Chris Whitehead
- Born: 9 May 1986 (age 40) Derby, England
- Height: 1.78 m (5 ft 10 in)
- Weight: 100 kg (15 st 10 lb)

Rugby union career
- Position: Hooker
- Current team: Exeter Chiefs

Senior career
- Years: Team / Apps / (Points)
- 2007–2009: Coventry
- 2009–2010: London Wasps
- 2010–2014: Exeter Chiefs / 42 / (5)

International career
- Years: Team / Apps / (Points)
- England U16
- –: England U18
- –: England U19

= Chris Whitehead =

English rugby union player

Chris Whitehead (born 9 May 1986) is a rugby union player for Exeter Chiefs in the Aviva Premiership. His position of choice is Hooker.
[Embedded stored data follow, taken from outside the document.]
(** C11. The messages of a channel are an append-only log.  Whatever sequence of
    requests runs (publishing, read markers, edits, deletions, reactions,
    pins, channel and membership operations), and whichever of them fail, the
    committed log of every channel only grows at its end, its entries are
    numbered 1, 2, 3, ... without gap or repetition, and every old message
    keeps its identity (sender, channel, number, client identifier, reply
    target, creation time) and, once deleted, stays deleted. *)
Theorem message_log_is_append_only ops s :
  work s = durable s -> log_wf (durable s) ->
  let s' := fold_left (fun s o => (message_request o s).2) ops s in
  log_wf (durable s')
  /\ (forall c, Message.id <$> channel_log c (durable s) `prefix_of` Message.id <$> channel_log c (durable s'))
  /\ (forall c i m, channel_log c (durable s') !! i = Some m -> Message.seq_id m = Z.of_nat i + 1)
  /\ (forall k m, messages (durable s) !! k = Some m ->
        exists m', messages (durable s') !! k = Some m' /\ msg_identity m' = msg_identity m
                   /\ (is_deleted m = true -> is_deleted m' = true)).
Proof.
  intros Hc Hwf s'. destruct (message_requests_run ops s Hc Hwf) as (_ & Hwf' & Hp & Ho).
  split; [done|]. split; [done|]. split; [|done]. intros c i m Hi. by apply log_lookup in Hi as (_ & _ & ?).
Qed.

(** C15. Publishing is idempotent per client message identifier: when a request
    has stored a message, a later request of the same sender with the same
    identifier, after any other requests in between, answers with that same
    message and changes nothing. *)
Theorem publish_retry_is_idempotent c u req req' x s m s1 ops m' s3 :
  work s = durable s -> log_wf (durable s) ->
  pm_client_msg_id req = Some x -> pm_client_msg_id req' = Some x ->
  publish_message c u req s = (inr m, s1) ->
  let s2 := fold_left (fun s o => (message_request o s).2) (OpPublish c u req :: ops) s in
  publish_message c u req' s2 = (inr m', s3) ->
  msg_identity m' = msg_identity m /\ s3 = s2.
Proof.
  intros Hc Hwf Hx Hx' Hp s2 Hp2.
  assert (Hm : work (message_request (OpPublish c u req) s).2 = durable (message_request (OpPublish c u req) s).2
    /\ exists k, messages (durable (message_request (OpPublish c u req) s).2) !! k = Some m
                 /\ same_client_msg c u x m = true).
  { rewrite message_request_eq. cbn [run_message_op]. rewrite (bind_step _ _ _ _ _ Hp). cbn. split; [done|].
    apply publish_ok in Hp as (ch & Hch & [(-> & y & k & Hy & Hk & Hs)|Hp]).
    - rewrite Hx in Hy. injection Hy as <-. rewrite <-Hc. eauto.
    - apply publish_new_ok in Hp as (Ha & _ & E1 & E2 & E3 & _); [|done]. exists (Message.id m).
      rewrite (ap_messages _ _ _ Ha), lookup_insert_eq. split; [done|]. unfold same_client_msg.
      rewrite E1, E2, E3, Hx. by rewrite !bool_decide_true. }
  destruct Hm as (Hc1 & k & Hk & Hs).
  assert (Hwf1 : log_wf (durable (message_request (OpPublish c u req) s).2)).
  { by apply (message_requests_run [OpPublish c u req] s Hc Hwf). }
  destruct (message_requests_run ops _ Hc1 Hwf1) as (Hc2 & Hwf2 & _ & Ho).
  change (fold_left _ ops _) with s2 in Hc2, Hwf2, Ho. destruct (Ho k m Hk) as (m2 & Hk2 & I2 & _).
  apply publish_ok in Hp2 as (ch & Hch & [(-> & y & k' & Hy & Hk' & Hs')|Hp2]).
  - split; [|done]. rewrite Hx' in Hy. injection Hy as <-. rewrite Hc2 in Hk'.
    apply andb_true_iff in Hs as [[Hs1 Hs2]%andb_true_iff Hs3], Hs' as [[Hs1' Hs2']%andb_true_iff Hs3'].
    apply bool_decide_eq_true in Hs1, Hs2, Hs3, Hs1', Hs2', Hs3'. pose proof I2 as I3. identities I3.
    assert (k' = k) as -> by (eapply (lw_client _ Hwf2 _ _ _ _ x Hk' Hk2); congruence). congruence.
  - exfalso. apply publish_new_ok in Hp2 as (Ha & _ & E1 & E2 & E3 & _); [|done]. rewrite Hc2 in Ha.
    identities I2. apply andb_true_iff in Hs as [[Hs1 Hs2]%andb_true_iff Hs3].
    apply bool_decide_eq_true in Hs1, Hs2, Hs3. eapply (ap_client _ _ _ Ha k x m2 Hk2); congruence.
Qed.

(** C16. Reading history forward is exact: a member who pages from a sequence
    number with any page size of at least one, following the returned cursor
    until [has_more] is false, receives every live message after that number
    exactly once, in order; one page more than there are messages is enough. *)
Theorem paging_visits_every_message c u limit a s :
  may_read c u (work s) -> log_wf (work s) -> (1 <= limit)%nat ->
  page_forward (S (length (live_after c a (work s)))) c u limit a s = (inr (live_after c a (work s)), s)
  /\ NoDup (live_after c a (work s))
  /\ forall m, m ∈ live_after c a (work s) <->
       (exists k, messages (work s) !! k = Some m) /\ Message.channel_id m = c /\ is_deleted m = false /\ a < Message.seq_id m.
Proof.
  intros Hr Hwf Hl. split; [by apply page_forward_run; [..|lia]|]. split.
  - unfold live_after, by_seq. rewrite order_by_perm. by apply messages_of_nodup.
  - intros m. unfold live_after, by_seq. rewrite elem_of_order_by, elem_of_messages_of, andb_true_iff, negb_true_iff, Z.ltb_lt.
    tauto.
Qed.
Definition verify_database (public_keys : list (list Z * list Z)) (through_sequence : option Z) (verify_event_chains : bool)
    (st : Store) : res DatabaseVerification :=
  let batches := List.filter (fun b => match through_sequence with
                                       | Some n => AuditMerkleBatch.sequence_no b <=? n
                                       | None => true
                                       end) (batches_by_sequence st) in
  let batch_count := Z.of_nat (length batches) in
  r ← verify_batches st public_keys batch_count 1 None 0 batches;
  match r with
  | inl answer => mret answer
  | inr checked_events =>
      if match through_sequence with
         | Some n => negb (bool_decide (AuditMerkleBatch.sequence_no <$> last batches = Some n))
         | None => false
         end
      then mret (_invalid_verification "ANCHORED_CHECKPOINT_MISSING" batch_count batch_count checked_events through_sequence)
      else
        let covered := List.filter (fun e => existsb (fun b => existsb (fun l => bool_decide (AuditMerkleLeaf.event_id l = Event.id e))
                                                             (leaves_of (AuditMerkleBatch.id b) st)) batches) (rows (events st)) in
        let scopes := order_by id (remove_dups (omap Event.integrity_scope covered)) in
        if verify_event_chains && negb (forallb (fun scope => vr_valid (verify_events scope (chain_of scope st))) scopes)
        then mret (_invalid_verification "EVENT_CHAIN_BROKEN" batch_count batch_count checked_events None)
        else
          mret {| dv_valid := true; dv_reason_code := None; dv_batch_count := batch_count; dv_checked_batches := batch_count;
                  dv_checked_events := checked_events; dv_broken_sequence := None;
                  dv_latest_sequence := AuditMerkleBatch.sequence_no <$> last batches;
                  dv_latest_checkpoint_hash := AuditMerkleBatch.checkpoint_hash <$> last batches |}
  end.
End Database.
(* ===== verification/MerkleAuditProps.v ===== *)
(** * Audit checkpoints: theorems

    Canonical checkpoint texts determine the checkpoint; a new checkpoint
    extends a database that verifies; the checkpoint cycle terminates with
    nothing pending; exported proof bundles verify; and an accepted bundle is
    about an event of the database, up to a SHA-256 collision. *)

From S2P Require Import Prelude PyStr Sha256 Json Merkle Models Session EventIntegrity Identifiers Outbox.
From S2P Require Import Encryption Uploads MerkleAudit.
Local Open Scope Z_scope.

(** ** Values *)

Lemma remove_sub_none sub s c : c ∈ sub -> forallb (fun x => negb (x =? c)) s = true -> remove_sub sub 0 s = s.
Proof.
  intros Hc. induction s as [|x s IH]; [done|]. cbn [forallb remove_sub]. intros [Hx Hs]%andb_prop.
  destruct (startswith sub (x :: s)) eqn:Es; [|by rewrite IH]. exfalso.
  apply startswith_spec in Es as [t Et].
  assert (Hin : c ∈ x :: s) by (rewrite Et; apply elem_of_app; by left).
  apply list_elem_of_In in Hin. assert (Hall : forallb (fun x => negb (x =? c)) (x :: s) = true) by (cbn; by rewrite Hx).
  rewrite forallb_forall in Hall. specialize (Hall c Hin). lia.
Qed.

(** The text of a UUID holds lower-case hexadecimal digits and dashes. *)
Lemma uuid_str_chars u : forallb (fun c => is_lower_hex c || (c =? 45)) (uuid_str u) = true.
Proof.
  assert (Hw : forall s, forallb is_lower_hex s = true -> forallb (fun c => is_lower_hex c || (c =? 45)) s = true).
  { intros s. rewrite !forallb_forall. intros Hs c Hc. by rewrite (Hs c Hc). }
  unfold uuid_str. rewrite !forallb_app. cbn [forallb].
  pose proof (uuid_groups_lower u 8 0) as H8. rewrite drop_0 in H8.
  by rewrite !Hw by first [done|apply uuid_groups_lower|apply uuid_tail_lower].
Qed.

Section Values.
Context `{Conversions}.

Lemma char_digit_hex c d : hex_val c = Some d -> is_lower_hex c = true -> char_digit 16 c = Some d.
Proof.
  intros Hd Hc. destruct (hex_digit_val c Hc) as (d' & Hd' & <- & Hr). rewrite Hd in Hd'. injection Hd' as <-.
  assert (Hall : forallb (fun d => bool_decide (char_digit 16 (hex_digit d) = Some d)) (seqZ 0 16) = true) by reflexivity.
  rewrite forallb_forall in Hall. specialize (Hall d). rewrite <-list_elem_of_In, elem_of_seqZ in Hall.
  specialize (Hall ltac:(lia)). by apply bool_decide_eq_true_1 in Hall.
Qed.

Lemma digits_value_hex s acc b : forallb is_lower_hex s = true -> s <> [] \/ b = true ->
  digits_value 16 acc b s = hex_digits acc s.
Proof.
  revert acc b. induction s as [|c s IH]; intros acc b Hs Hb; cbn.
  - by destruct Hb as [?| ->].
  - cbn in Hs. apply andb_prop in Hs as [Hc Hs]. assert ((c =? 95) = false) as -> by (unfold is_lower_hex in Hc; lia).
    cbn [andb]. destruct (hex_digit_val c Hc) as (d & Hd & _). rewrite (char_digit_hex c d Hd Hc), Hd. cbn.
    apply IH; auto.
Qed.

Lemma forallb_weaken (p q : Z -> bool) s : (forall c, p c = true -> q c = true) -> forallb p s = true -> forallb q s = true.
Proof. rewrite !forallb_forall. auto. Qed.

Lemma base_prefix_hex s : forallb is_lower_hex s = true -> base_prefix 16 s = s.
Proof.
  destruct s as [|c [|x s]]; try done; cbn; [by repeat case_match|].
  intros [_ [Hx _]%andb_prop]%andb_prop. unfold is_lower_hex in Hx.
  assert (((x =? 120) || (x =? 88)) = false) as -> by lia. by repeat case_match.
Qed.

Lemma int_text_hex s : forallb is_lower_hex s = true -> s <> [] -> int_text 16 s = hex_digits 0 s.
Proof.
  intros Hs Hne. unfold int_text. rewrite strip_when_none.
  2: { revert Hs. apply forallb_weaken. intros c. unfold is_lower_hex, int_space, isspace. lia. }
  assert (E : split_sign s = (1, s)).
  { destruct s as [|c s]; [done|]. cbn in Hs |- *. unfold is_lower_hex in Hs.
    assert ((c =? 45) = false) as -> by lia. by assert ((c =? 43) = false) as -> by lia. }
  rewrite E. cbn [Z.eqb Pos.eqb andb]. rewrite base_prefix_hex, digits_value_hex by auto.
  destruct (hex_digits 0 s) as [[]|]; done.
Qed.
(** Changing a session that is named by its identifier. *)
Lemma sessions_step_alter ss0 ss k f :
  (forall s, session_identity (f s) = session_identity s) ->
  (forall s, is_Some (UserSession.revoked_at s) -> is_Some (UserSession.revoked_at (f s))) ->
  (forall s, ss !! k = Some s -> UserSession.expires_at s <= UserSession.absolute_expires_at s ->
     UserSession.expires_at (f s) <= UserSession.absolute_expires_at s) ->
  sessions_step ss0 ss -> sessions_step ss0 (alter f k ss).
Proof.
  intros Hi Hr He Hs. eapply sessions_step_trans; [exact Hs|]. destruct Hs as [_ Hb]. split.
  - intros j s Hj. destruct (decide (j = k)) as [->|Hne].
    + exists (f s). rewrite lookup_alter_eq, Hj. auto.
    + exists s. rewrite lookup_alter_ne by done. auto.
  - intros j s Hj. destruct (decide (j = k)) as [->|Hne]; [|rewrite lookup_alter_ne in Hj by done; by apply Hb].
    rewrite lookup_alter_eq in Hj. apply fmap_Some in Hj as (s0 & Hs0 & ->). destruct (Hb k s0 Hs0) as [Hid Hle].
    specialize (Hi s0). unfold session_identity in Hi. injection Hi as E1 _ _ E4. rewrite E1, E4. split; [done|]. by apply He.
Qed.

Lemma keeps_insert_row `{World} {K} `{Countable K} {A} (I : Store -> Prop) name (table : Store -> gmap K A) set k (row : A) :
  (forall st, I st -> table st !! k = None -> I (set (insert k row) st)) ->
  preserves (keeps I) (insert_row name table set k row).
Proof.
  intros Hi s Hd Hw. unfold insert_row, mbind, M_bind, gets. cbn. destruct (table (work s) !! k) eqn:E; [done|].
  cbn. split; [done|by apply Hi].
Qed.

Inductive auth_op :=
| OpRegister (req : RegisterRequest)
| OpLogin (req : LoginRequest) (user_agent ip : option (list Z)) (refresh_ttl_days : Z) (absolute_ttl_days : option Z)
| OpRefresh (token : list Z) (user_agent ip : option (list Z)) (refresh_ttl_days : Z)
| OpLogout (token : list Z)
| OpRevokeSession (u s : N)
| OpLogoutAll (u : N)
| OpChangePassword (u : N) (req : ChangePasswordRequest).

Ltac unfold_auth :=
  unfold register, login, logout, revoke_session, logout_all, change_password, revoke_all,
    _get_valid_refresh_session, revoke_replayed, create_access_token, create_refresh_token, decode_token, hash_password,
    insert_user, get_user, update_session.

Section AuthSteps.
Context `{World} `{UnicodeData} `{Jwt} `{Passwords} `{AuthSettings}.

Definition run_auth_op (o : auth_op) : M unit :=
  match o with
  | OpRegister req => _ ← register req; mret tt
  | OpLogin req ua ip ttl abs => _ ← login req ua ip ttl abs; mret tt
  | OpRefresh t ua ip ttl => _ ← refresh t ua ip ttl; mret tt
  | OpLogout t => _ ← logout t; mret tt
  | OpRevokeSession u s => _ ← revoke_session u s; mret tt
  | OpLogoutAll u => _ ← logout_all u; mret tt
  | OpChangePassword u req => _ ← change_password u req; mret tt
  end.

Lemma keeps_alter_session st0 k f :
  (forall s, session_identity (f s) = session_identity s) ->
  (forall s, is_Some (UserSession.revoked_at s) -> is_Some (UserSession.revoked_at (f s))) ->
  (forall s, UserSession.expires_at (f s) = UserSession.expires_at s) ->
  preserves (keeps (session_log st0)) (modify (fun st => st <| user_sessions ::= alter f k |>)).
Proof.
  intros Hi Hr He. apply keeps_modify. intros st Hs. apply sessions_step_alter; [done..| |exact Hs].
  intros s _ Hle. by rewrite He.
Qed.

Lemma keeps_revoke_all st0 u now :
  preserves (keeps (session_log st0)) (modify (fun st => st <| user_sessions ::= fmap (revoke_live u now) |>)).
Proof.
  apply keeps_modify. intros st Hs. eapply sessions_step_trans; [exact Hs|]. destruct Hs as [_ Hb].
  set (g := revoke_live u now). assert (Hg : forall s, session_identity (g s) = session_identity s
    /\ UserSession.expires_at (g s) = UserSession.expires_at s
    /\ (is_Some (UserSession.revoked_at s) -> is_Some (UserSession.revoked_at (g s)))).
  { intros s. unfold g, revoke_live. destruct (live_session u s); [|done]. by split_and!. }
  split; cbn [user_sessions upd].
  - intros k s Hk. exists (g s). rewrite lookup_fmap, Hk. destruct (Hg s) as (? & _ & ?). auto.
  - intros k s Hk. rewrite lookup_fmap in Hk. apply fmap_Some in Hk as (s0 & Hs0 & ->).
    destruct (Hg s0) as (Hi & -> & _). unfold session_identity in Hi. injection Hi as -> _ _ ->. by apply Hb.
Qed.

Lemma auth_ops_keep st0 o :
  match o with OpRefresh _ _ _ _ => False | _ => True end -> preserves (keeps (session_log st0)) (run_auth_op o).
Proof.
  destruct o; try done; intros _; cbn [run_auth_op]; unfold_auth; cbv zeta; pres.
  all: try (apply keeps_alter_session; intros se; [done|by cbn|done]).
  all: try apply keeps_revoke_all.
  - apply keeps_insert_row. intros st Hs _. exact Hs.
  - apply keeps_insert_row. intros st Hs Hn. eapply sessions_step_trans; [exact Hs|]. destruct Hs as [_ Hb].
    split; cbn [user_sessions upd].
    + intros k s Hk. exists s. rewrite lookup_insert_ne by congruence. auto.
    + intros k s. rewrite lookup_insert_Some. intros [[<- <-]|[_ Hk]]; [|by apply Hb]. cbn. split; [done|]. apply Z.le_min_r.
Qed.

(** A token is accepted for a live session of its subject whose stored hash it
    matches; checking it writes nothing. *)
Lemma valid_session_ok token s session s' :
  _get_valid_refresh_session token s = (inr session, s') ->
  work s' = work s /\ durable s' = durable s
  /\ exists now payload sid uid, jwt_decode now token = Some payload /\ _uuid_claim payload "sid" = inr sid
       /\ _uuid_claim payload "sub" = inr uid /\ user_sessions (work s) !! sid = Some session
       /\ UserSession.user_id session = uid /\ UserSession.revoked_at session = None
       /\ sha256_hex token = inr (UserSession.refresh_token_hash session).
Proof.
  unfold _get_valid_refresh_session. intros Hr.
  apply bind_ok in Hr as (payload & s1 & Hd & Hr). unfold decode_token in Hd.
  apply bind_ok in Hd as (now & s0 & (Hw0 & Hd0 & _)%utcnow_ok & [Hp ->]%of_option_ok).
  apply bind_ok in Hr as (x1 & s2 & [_ ->]%guard_ok & Hr). apply bind_ok in Hr as (sid & s2 & [Hsid ->]%of_res_ok & Hr).
  apply bind_ok in Hr as (uid & s2 & [Huid ->]%of_res_ok & Hr). apply bind_ok in Hr as (so & s2 & [-> ->]%gets_ok & Hr).
  apply bind_ok in Hr as (se & s2 & [Hse ->]%of_option_ok & Hr). apply bind_ok in Hr as (x2 & s2 & [Hu ->]%guard_ok & Hr).
  apply bind_ok in Hr as (t & s2 & (Hw2 & Hd2 & _)%utcnow_ok & Hr). apply bind_ok in Hr as (x3 & s3 & [Ha ->]%of_res_ok & Hr).
  apply bind_ok in Hr as (h & s3 & [Hh ->]%of_res_ok & Hr). unfold str_eqb in Hr. case_bool_decide as Hhe.
  - apply ret_ok in Hr as [-> ->]. split; [congruence|]. split; [congruence|]. exists now, payload, sid, uid.
    apply bool_decide_eq_true in Hu. unfold _assert_active_session in Ha.
    case_bool_decide as Hrev; [done|]. rewrite Hw0 in Hse. split_and!; try done; [|congruence].
    destruct (UserSession.revoked_at se); [|done]. by destruct Hrev.
  - unfold revoke_replayed in Hr. apply bind_ok in Hr as (? & ? & _ & Hr). apply bind_ok in Hr as (? & ? & _ & Hr).
    by apply bind_ok in Hr as (? & ? & _ & Hr).
Qed.

Lemma valid_session_keeps st0 token : preserves (keeps (session_log st0)) (_get_valid_refresh_session token).
Proof. unfold_auth. pres. apply keeps_alter_session; intros s; [done|by cbn|done]. Qed.
(** A change of a challenge that keeps its identity and activates nothing. *)
Record settles (f : EmailVerificationChallenge.t -> EmailVerificationChallenge.t) : Prop := {
  st_id : forall c, EmailVerificationChallenge.id (f c) = EmailVerificationChallenge.id c;
  st_hash : forall c, EmailVerificationChallenge.token_hash (f c) = EmailVerificationChallenge.token_hash c;
  st_user : forall c, EmailVerificationChallenge.user_id (f c) = EmailVerificationChallenge.user_id c;
  st_active : forall c, active (f c) = true -> active c = true
}.

Lemma settles_revoke now : settles (revoke_challenge now).
Proof. split; try done. intros c. unfold active. cbn. by rewrite andb_false_r. Qed.
Lemma settles_consume now : settles (fun c => c <| EmailVerificationChallenge.consumed_at := Some now |>).
Proof. split; try done. Qed.
Lemma settles_if (p : EmailVerificationChallenge.t -> bool) f : settles f -> settles (fun c => if p c then f c else c).
Proof. intros [H1 H2 H3 H4]. split; intros c; destruct (p c); auto. Qed.
Lemma settles_id : settles (fun c => c).
Proof. by split. Qed.
#[local] Hint Resolve settles_revoke settles_consume settles_if settles_id : core.

(** Challenges may disappear or settle. *)
Lemma challenges_ok_shrink st t f :
  challenges_ok st ->
  (forall k c, t !! k = Some c -> exists c0, email_verification_challenges st !! k = Some c0 /\ (c = c0 \/ c = f c0)) ->
  settles f -> challenges_ok (st <| email_verification_challenges := t |>).
Proof.
  intros [Hid Hh Ha] Ht [F1 F2 F3 F4]. split; cbn.
  - intros k c Hk. destruct (Ht k c Hk) as (c0 & Hc0 & [->| ->]); [by eapply Hid|]. rewrite F1. by eapply Hid.
  - intros k1 k2 c1 c2 H1 H2 E. destruct (Ht _ _ H1) as (d1 & D1 & E1), (Ht _ _ H2) as (d2 & D2 & E2).
    apply (Hh k1 k2 d1 d2 D1 D2). destruct E1 as [-> | ->], E2 as [-> | ->]; rewrite ?F2 in E; congruence.
  - intros k1 k2 c1 c2 H1 H2 A1 A2 E. destruct (Ht _ _ H1) as (d1 & D1 & E1), (Ht _ _ H2) as (d2 & D2 & E2).
    apply (Ha k1 k2 d1 d2 D1 D2); destruct E1 as [-> | ->], E2 as [-> | ->]; rewrite ?F3 in E; auto; congruence.
Qed.
(* ===== verification/UploadCrypt.v ===== *)
(** * Encrypted upload files (backend/app/core/upload_encryption.py)

    The storage format of protected uploads: an authenticated header followed
    by one AES-256-GCM frame per 64 KiB of plaintext.  The module's functions
    run on a disk, a map from paths to contents; a generator is the list of
    the chunks it yields with the way it ends.

    AES-GCM is the class [Aead]; [AeadLaws] states that decryption inverts
    encryption, that the tag takes 16 bytes, and that decryption accepts only
    what encryption produces for the same key, nonce and associated data. *)

From S2P Require Import Prelude PyStr Sha256 Json Models Session Identifiers Encryption.
Local Open Scope Z_scope.

(** [len(s)]. *)
Abbreviation len s := (Z.of_nat (length s)) (only parsing).

(** ** Constants *)

Definition UPLOAD_V1_HKDF_INFO : bytes := py "MessagingSystem/upload/v1".
Definition UPLOAD_ENCRYPTION_MAGIC : bytes := py "MSGUPENC".
Definition UPLOAD_ENCRYPTION_VERSION : Z := 1.
Definition UPLOAD_ENCRYPTION_CHUNK_SIZE : Z := 64 * 1024.
Definition UPLOAD_ENCRYPTION_MAX_CHUNK_SIZE : Z := 1024 * 1024.
Definition UPLOAD_ENCRYPTION_MAX_PLAINTEXT_SIZE : Z := 1024 * 1024 * 1024 * 1024.
Definition UPLOAD_ENCRYPTION_TAG_SIZE : Z := 16.
Definition UPLOAD_ENCRYPTION_NONCE_PREFIX_SIZE : Z := 8.
Definition UPLOAD_ENCRYPTION_MAX_KEY_ID_SIZE : Z := 64.
Definition UPLOAD_ENCRYPTION_HEADER_NONCE_COUNTER : Z := 0xFFFFFFFF.
Definition UPLOAD_ENCRYPTION_MAX_CHUNK_COUNTER : Z := 0xFFFFFFFE.
Definition _HEADER_PREFIX_SIZE : Z := len UPLOAD_ENCRYPTION_MAGIC + 1 + 16 + 1.
Definition _HEADER_SUFFIX_WITHOUT_TAG_SIZE : Z := 8 + 4 + UPLOAD_ENCRYPTION_NONCE_PREFIX_SIZE.
Definition _FRAME_HEADER_SIZE : Z := 8.
Definition _CHUNK_AAD_DOMAIN : bytes := py "MessagingSystem/upload/v1/chunk" ++ [0].

(** ** AES-GCM *)

Class Aead := {
  (** [AESGCM(key).encrypt(nonce, data, associated_data)]. *)
  aes_encrypt : bytes -> bytes -> bytes -> bytes -> bytes;
  (** [AESGCM(key).decrypt(nonce, data, associated_data)]; [None] is [InvalidTag]. *)
  aes_decrypt : bytes -> bytes -> bytes -> bytes -> option bytes
}.

Class AeadLaws `{Aead} := {
  aead_opens : forall k n p a, Forall is_byte p -> aes_decrypt k n (aes_encrypt k n p a) a = Some p;
  aead_length : forall k n p a, Forall is_byte p -> length (aes_encrypt k n p a) = (length p + 16)%nat;
  aead_bytes : forall k n p a, Forall is_byte p -> Forall is_byte (aes_encrypt k n p a);
  aead_authentic : forall k n c a p, Forall is_byte c -> aes_decrypt k n c a = Some p ->
    Forall is_byte p /\ c = aes_encrypt k n p a
}.

(** ** Files

    Reading a file takes its whole content at [open]; what a writer has
    written appears when its [with] block closes the file, also when the block
    ends with an exception. *)

Record Disk := MkDisk {
  files : gmap (list Z) (list Z);
  unreadable : gset (list Z);
  unwritable : gset (list Z)
}.
Global Instance eta_Disk : Eta Disk := fun d => MkDisk (files d) (unreadable d) (unwritable d).

Definition file_not_found : exc := OSError "FileNotFoundError".
Definition file_exists : exc := OSError "FileExistsError".
Definition permission_denied : exc := OSError "PermissionError".

(** [path.open("rb")]. *)
Definition open_rb (path : pystr) (d : Disk) : res bytes :=
  match files d !! path with
  | None => raise file_not_found
  | Some content => if decide (path ∈ unreadable d) then raise permission_denied else mret content
  end.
His Premiership debut for Chiefs came against Leicester Tigers at Sandy Park in 2010 which followed his club debut against Bourgoin coming off the bench. Whitehead joined Exeter from London Wasps whom Whitehead joined in 2009 from Coventry RFC, However while at Wasps Whitehead had spent much of his time on loan with London Welsh Whitehead is also came through the Leicester Tigers Academy

Unfortunately, in March 2014 Whitehead had to retire due to a degenerative neck injury. After consulting with specialists, he was advised to retire. Fittingly, his last game for the Chiefs was the LV Cup final. He played a vital role in the Exeter Chiefs' victory by scoring multiple tries.

Currently Chris is Senior Coach at Kingsbridge Rugby Football Club in Devon, who play in Tribute Western Counties West league.